We got a backpack from DME which offered greater flexibility for moving around with her always connected. It fit her pump, tubing, some supplies with a little extra space to spare in the backpack.
I would sling it over my back whenever I needed to move her and set it down, or hang it up wherever nearby. Of course, she found this was a great time to start rolling and kept getting tangled up in her tubing.
Additionally, I had to find a way to keep her milk cold enough, at a safe temperature. She needed enough in her feeding bag so that it would never run out. But it had to be kept cold (in a Southern California summer) so that it wouldn’t spoil.

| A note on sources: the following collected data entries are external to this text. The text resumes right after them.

(** * ARQ orchestration core: a shallow embedding and its verified properties

    The first part embeds the Python sources under [src/browser_automation],
    one module per source file:

    - [StateManager]    advanced_state_manager.py
    - [Orchestrator]    agent_orchestrator.py
    - [FaultTolerance]  fault_tolerance_manager.py
    - [Protocol]        communication_protocol.py
    - [Heapq]           the [heapq] algorithms behind [queue.PriorityQueue]
    - [Broker]          message_broker.py
    - [Workflow]        workflow_manager.py

    and the remaining classes of these files in [BrokerExt] (queries,
    broadcast, event bus), [WorkflowExt] (task table, scheduler),
    [StateExt] (tracker, validator, manager), [OrchestratorExt]
    (distributor, coordinator), [FaultToleranceExt] (health monitor,
    failover, backups) and [ProtocolExt] (protocol handler).

    The second part proves the properties, one module per component
    ([StateManagerProps], [OrchestratorProps], [FaultToleranceProps],
    [BrokerProps], [WorkflowProps], [HeapqProps], [MailboxProps], and
    [SliceProps], [BrokerExtProps], [WorkflowExtProps],
    [CriticalPathProps], [StateExtProps], [OrchestratorExtProps],
    [FaultToleranceExtProps], [ProtocolExtProps]).

    Modelling conventions.  Python dictionaries whose iteration order is
    irrelevant are [gmap]s; dictionaries whose insertion order is observable
    are association lists; Python sets are [gset]s, iterated in an order
    given by an unknown function [iter]; wall-clock readings
    ([datetime.now()], [time.time()], [uuid4()]) are explicit arguments;
    the numbers of the rate limiter are Python's [int]s and binary64
    [float]s;
    callables stored in objects are opaque and running one is recorded as an
    event; recursion whose termination depends on the data takes a [fuel]
    argument and returns [None] when the recursion has not returned within
    that depth. *)

From stdpp Require Import gmap strings list fin_maps sorting pretty.
From Stdlib Require Import ZArith QArith Qminmax Floats.
Close Scope Q_scope.
Local Open Scope string_scope.
Local Open Scope list_scope.
Local Open Scope nat_scope.

(* ===================================================================== *)
(** * advanced_state_manager.py *)
(* ===================================================================== *)

Module StateManager.

Inductive StateType := INITIAL | INTERMEDIATE | TERMINAL | ERROR | WAIT.

Inductive TransitionType := NORMAL | CONDITIONAL | FALLBACK | TIMEOUT.

(** [AuditEntry]; [entry_id] ([uuid4]) and [timestamp] ([datetime.now]) are
    supplied by the caller of [transition] in this model. *)
Record AuditEntry := mkAuditEntry {
  entry_id : string;
  timestamp : Z;
  a_from_state : string;
  a_to_state : string;
  trigger : string;
  user : string;
  success : bool;
  error_message : option string;
  metadata : gmap string string
}.

Definition with_trigger (t : string) (e : AuditEntry) : AuditEntry :=
  mkAuditEntry (entry_id e) (timestamp e) (a_from_state e) (a_to_state e) t
               (user e) (success e) (error_message e) (metadata e).

Section Machine.

(** The [context] argument is [Optional[Any]]: [None] or an arbitrary object
    with a Python truth value.  Handlers, actions and callbacks are opaque
    callables; running one is recorded as an event. *)
Variable PyObj : Type.
Variable truthy_obj : PyObj -> bool.
Variable Callable : Type.

Definition Context := option PyObj.

Definition truthy (c : Context) : bool :=
  match c with
  | None => false
  | Some o => truthy_obj o
  end.

Record StateTransition := mkStateTransition {
  transition_id : string;
  from_state : string;
  to_state : string;
  transition_type : TransitionType;
  condition : option (Context -> bool);
  action : option Callable;
  guard_clauses : list (Context -> bool);
  created_at : Z
}.

Inductive Event :=
| RunExitHandler (st : string) (h : Callable)
| RunAction (a : Callable)
| RunEntryHandler (st : string) (h : Callable)
| RunCallback (cb : Callable) (old_state next_state : string) (c : Context).

Record StateMachine := mkStateMachine {
  current_state : string;
  states : gmap string StateType;
  transitions : gmap string (list StateTransition);
  callbacks : gmap string (list Callable);
  state_entry_handlers : gmap string Callable;
  state_exit_handlers : gmap string Callable;
  audit_trail : list AuditEntry
}.

(** [StateMachine.__init__] *)
Definition new_machine (initial_state : string) : StateMachine :=
  mkStateMachine initial_state ∅ ∅ ∅ ∅ ∅ [].

(** [StateMachine.define_state] *)
Definition define_state (m : StateMachine) (state : string) (ty : StateType)
  : StateMachine :=
  mkStateMachine (current_state m) (<[state := ty]> (states m)) (transitions m)
    (callbacks m) (state_entry_handlers m) (state_exit_handlers m)
    (audit_trail m).

(** [StateMachine.add_transition] *)
Definition add_transition (m : StateMachine) (t : StateTransition)
  : StateMachine :=
  if bool_decide (from_state t ∉ dom (states m) ∨ to_state t ∉ dom (states m))
  then m
  else
    mkStateMachine (current_state m) (states m)
      (<[from_state t := default [] (transitions m !! from_state t) ++ [t]]>
         (transitions m))
      (callbacks m) (state_entry_handlers m) (state_exit_handlers m)
      (audit_trail m).

(** [StateMachine.register_entry_handler] *)
Definition register_entry_handler (m : StateMachine) (state : string)
  (h : Callable) : StateMachine :=
  mkStateMachine (current_state m) (states m) (transitions m) (callbacks m)
    (<[state := h]> (state_entry_handlers m)) (state_exit_handlers m)
    (audit_trail m).

(** [StateMachine.register_exit_handler] *)
Definition register_exit_handler (m : StateMachine) (state : string)
  (h : Callable) : StateMachine :=
  mkStateMachine (current_state m) (states m) (transitions m) (callbacks m)
    (state_entry_handlers m) (<[state := h]> (state_exit_handlers m))
    (audit_trail m).

(** The test of the [for] loop of [transition]:
    [trans.condition is None or (context and trans.condition(context))]
    followed by [all(guard(context) for guard in trans.guard_clauses)]. *)
Definition edge_enabled (c : Context) (t : StateTransition) : bool :=
  match condition t with
  | None => true
  | Some cond => truthy c && cond c
  end
  && forallb (fun g => g c) (guard_clauses t).

(** The edges scanned by [transition]:
    [self.transitions.get(self.current_state, [])]. *)
Definition outgoing (m : StateMachine) : list StateTransition :=
  default [] (transitions m !! current_state m).

(** The loop itself: first enabled edge in declaration order. *)
Definition select_transition (m : StateMachine) (c : Context)
  : option StateTransition :=
  find (edge_enabled c) (outgoing m).

Definition opt_event {A} (f : A -> Event) (o : option A) : list Event :=
  match o with
  | Some a => [f a]
  | None => []
  end.

Definition callback_key (old_state next_state : string) : string :=
  old_state +:+ "_to_" +:+ next_state.

(** [StateMachine.transition].  Returns the boolean result, the machine after
    the call and the callables that were run, in order. *)
Definition transition (m : StateMachine) (eid : string) (now : Z)
  (trig : string) (c : Context) (usr : string)
  : bool * StateMachine * list Event :=
  match select_transition m c with
  | None =>
      let entry := mkAuditEntry eid now (current_state m) "" trig usr false
                     (Some "No valid transition found") ∅ in
      (false,
       mkStateMachine (current_state m) (states m) (transitions m)
         (callbacks m) (state_entry_handlers m) (state_exit_handlers m)
         (audit_trail m ++ [entry]),
       [])
  | Some t =>
      let old_state := current_state m in
      let next_state := to_state t in
      let entry := mkAuditEntry eid now old_state next_state trig usr true
                     None ∅ in
      let key := callback_key old_state next_state in
      (* [self.callbacks[key]] on a defaultdict creates the entry *)
      let cbs := default [] (callbacks m !! key) in
      (true,
       mkStateMachine next_state (states m) (transitions m)
         (<[key := cbs]> (callbacks m))
         (state_entry_handlers m) (state_exit_handlers m)
         (audit_trail m ++ [entry]),
       opt_event (RunExitHandler old_state) (state_exit_handlers m !! old_state)
       ++ opt_event RunAction (action t)
       ++ opt_event (RunEntryHandler next_state)
            (state_entry_handlers m !! next_state)
       ++ map (fun cb => RunCallback cb old_state next_state c) cbs)
  end.

(** Calls a client can make on a machine after constructing it. *)
Inductive Op :=
| OpDefineState (state : string) (ty : StateType)
| OpAddTransition (t : StateTransition)
| OpRegisterEntry (state : string) (h : Callable)
| OpRegisterExit (state : string) (h : Callable)
| OpTransition (eid : string) (now : Z) (trig : string) (c : Context)
    (usr : string).

Definition apply_op (m : StateMachine) (o : Op) : StateMachine :=
  match o with
  | OpDefineState s ty => define_state m s ty
  | OpAddTransition t => add_transition m t
  | OpRegisterEntry s h => register_entry_handler m s h
  | OpRegisterExit s h => register_exit_handler m s h
  | OpTransition eid now trig c usr => (transition m eid now trig c usr).1.2
  end.

Definition run_ops (ops : list Op) (m : StateMachine) : StateMachine :=
  fold_left apply_op ops m.

(** "The guard (if any) accepts the context" and "all guard clauses accept". *)
Definition guard_accepts (c : Context) (t : StateTransition) : bool :=
  match condition t with
  | None => true
  | Some cond => cond c
  end.

Definition clauses_accept (c : Context) (t : StateTransition) : bool :=
  forallb (fun g => g c) (guard_clauses t).

Definition declared (m : StateMachine) : Prop :=
  current_state m ∈ dom (states m).

(** Every stored edge is filed under its source state and joins declared
    states. *)
Definition edges_declared (m : StateMachine) : Prop :=
  ∀ s ts t, transitions m !! s = Some ts → t ∈ ts →
    from_state t = s ∧ from_state t ∈ dom (states m)
    ∧ to_state t ∈ dom (states m).

(** The audit entry written when no edge is enabled. *)
Definition failure_entry (m : StateMachine) (eid : string) (now : Z)
  (trig usr : string) : AuditEntry :=
  mkAuditEntry eid now (current_state m) "" trig usr false
    (Some "No valid transition found") ∅.

Definition append_audit (m : StateMachine) (e : AuditEntry) : StateMachine :=
  mkStateMachine (current_state m) (states m) (transitions m) (callbacks m)
    (state_entry_handlers m) (state_exit_handlers m) (audit_trail m ++ [e]).

End Machine.

Arguments truthy {PyObj} truthy_obj c.
Arguments mkStateTransition {PyObj Callable}.
Arguments transition_id {PyObj Callable}.
Arguments from_state {PyObj Callable}.
Arguments to_state {PyObj Callable}.
Arguments transition_type {PyObj Callable}.
Arguments condition {PyObj Callable}.
Arguments action {PyObj Callable}.
Arguments guard_clauses {PyObj Callable}.
Arguments created_at {PyObj Callable}.
Arguments RunExitHandler {PyObj Callable}.
Arguments RunAction {PyObj Callable}.
Arguments RunEntryHandler {PyObj Callable}.
Arguments RunCallback {PyObj Callable}.
Arguments mkStateMachine {PyObj Callable}.
Arguments current_state {PyObj Callable}.
Arguments states {PyObj Callable}.
Arguments transitions {PyObj Callable}.
Arguments callbacks {PyObj Callable}.
Arguments state_entry_handlers {PyObj Callable}.
Arguments state_exit_handlers {PyObj Callable}.
Arguments audit_trail {PyObj Callable}.
Arguments new_machine {PyObj Callable}.
Arguments define_state {PyObj Callable}.
Arguments add_transition {PyObj Callable}.
Arguments register_entry_handler {PyObj Callable}.
Arguments register_exit_handler {PyObj Callable}.
Arguments edge_enabled {PyObj} truthy_obj {Callable}.
Arguments outgoing {PyObj Callable}.
Arguments select_transition {PyObj} truthy_obj {Callable}.
Arguments transition {PyObj} truthy_obj {Callable}.
Arguments OpDefineState {PyObj Callable}.
Arguments OpAddTransition {PyObj Callable}.
Arguments OpRegisterEntry {PyObj Callable}.
Arguments OpRegisterExit {PyObj Callable}.
Arguments OpTransition {PyObj Callable}.
Arguments apply_op {PyObj} truthy_obj {Callable}.
Arguments run_ops {PyObj} truthy_obj {Callable}.
Arguments guard_accepts {PyObj Callable}.
Arguments clauses_accept {PyObj Callable}.
Arguments declared {PyObj Callable}.
Arguments edges_declared {PyObj Callable}.
Arguments failure_entry {PyObj Callable}.
Arguments append_audit {PyObj Callable}.

(** ** The three-state machine of the specification *)

Definition no_truth (u : unit) : bool := false.

Definition start_edge : StateTransition unit string :=
  mkStateTransition "t1" "INITIAL" "RUNNING" NORMAL None None [] 0.

Definition three_state_ops : list (Op unit string) :=
  [ OpDefineState "INITIAL" INITIAL;
    OpDefineState "RUNNING" INTERMEDIATE;
    OpDefineState "DONE" TERMINAL;
    OpAddTransition start_edge ].

Definition three_state_machine : StateMachine unit string :=
  run_ops no_truth three_state_ops (new_machine "INITIAL").

Definition after_first_start : StateMachine unit string :=
  (transition no_truth three_state_machine "e1" 1 "start" None "system").1.2.

End StateManager.

(* ===================================================================== *)
(** * Python exceptions *)
(* ===================================================================== *)

(** The result of a call that may raise: a value, or the exception's class
    name and its [str(e)]. *)
Inductive outcome (A : Type) :=
| Return (a : A)
| Raise (kind : string) (msg : string).
Arguments Return {A} a.
Arguments Raise {A} kind msg.

(* ===================================================================== *)
(** * agent_orchestrator.py *)
(* ===================================================================== *)

Module Orchestrator.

Emotional and Physical Challenges
Going through this was lonely and complicated. I didn’t find anyone to talk to about the NJ experience specifically.
Certain things were confusing and I couldn’t get clarity. Some of her medications were supposed to be given with her milk. But others were supposed to be given on an empty stomach. She was always being fed, but the tube was bypassing her stomach. So was it always empty?
There wasn’t a chance she would take her medications orally. So was it okay that they were now going through her tube directly to her intestine rather than in her stomach? At the same exact dosage?
Support was lacking. Little information or guidance was provided about the NJ tube.
For her NG tube, we watched videos, nurses, and demonstrations and completed hands-on training. I was able to confidently care for her tube at home, and replace it whenever necessary.
For an NJ, you cannot replace it at home, which makes sense. But this also made our feeding journey more complicated. To get a new one, we would have to return to the hospital.
Since it is more complicated to place an NJ, they added a bridle to lower the chance of her pulling it out. Additionally, there was a piece of medical tape on her cheek like for an NG. At home, I still used my cute feeding tube tape for her NJ.
A bridle is a small flexible silicone tube that is looped around the nasal bone through both nostrils and clipped on the outside to help secure a nasal feeding tube. They did not ask or share details about the bridle with us. Unfortunately, later I learned bridles can be quite painful. While they work in some cases, others do not recommend them.
We got this new tube to try to address her vomiting and weight gain struggle. While she was vomiting less, it didn’t stop completely. Now instead of vomiting up milk, she was vomiting up a rainbow. This scared me more.
Did the tube change work?
Ultimately, no, it didn’t help in my daughter’s case. Yes, it helped lessen her vomiting. No, it did not reduce it enough to suggest this was a solve for her stomach problems.
Of course, every case is unique and NJ tubes are an important option for some.
We gained some information about her feeding challenges and vomiting, which was helpful in a way.
But I do not think it was worth the trauma and associated effects of getting the NJ tube. I wish she didn’t have to go through that.
Switching back to NG
One night, one of her medications clogged the tube. This was not a rare occurrence, but unfortunately, this was an extra stubborn clog. I tried all the tube unclogging tips, but it was a goner. The tube ended up splitting, and I had to pull it out.
I removed her NJ tube after only 1 week, and I reinserted a new NG tube.
From the NJ routine, we adopted the feeding schedule. Instead of returning to bolus feeds, we kept her on continuous feeds. Initially, this lessened her vomiting.
Thankfully we got her to slowly gain a little more weight.
Closing
An NJT or Nasojejunal Tube is a feeding tube that is inserted in the patient’s nose and ends in the middle of the small intestine. There are various reasons someone could need this tube to address digestion, absorption, or other gastric issues.
We tested an NJ for my daughter for 1 week. The insertion was done in the hospital and was a bit traumatic, and I wish she hadn’t gone through that. Switching from NG to NJ feeding came with some adjustments and new challenges. We learned from the trial, but it did not resolve her issues enough to justify continuing with the NJ tube.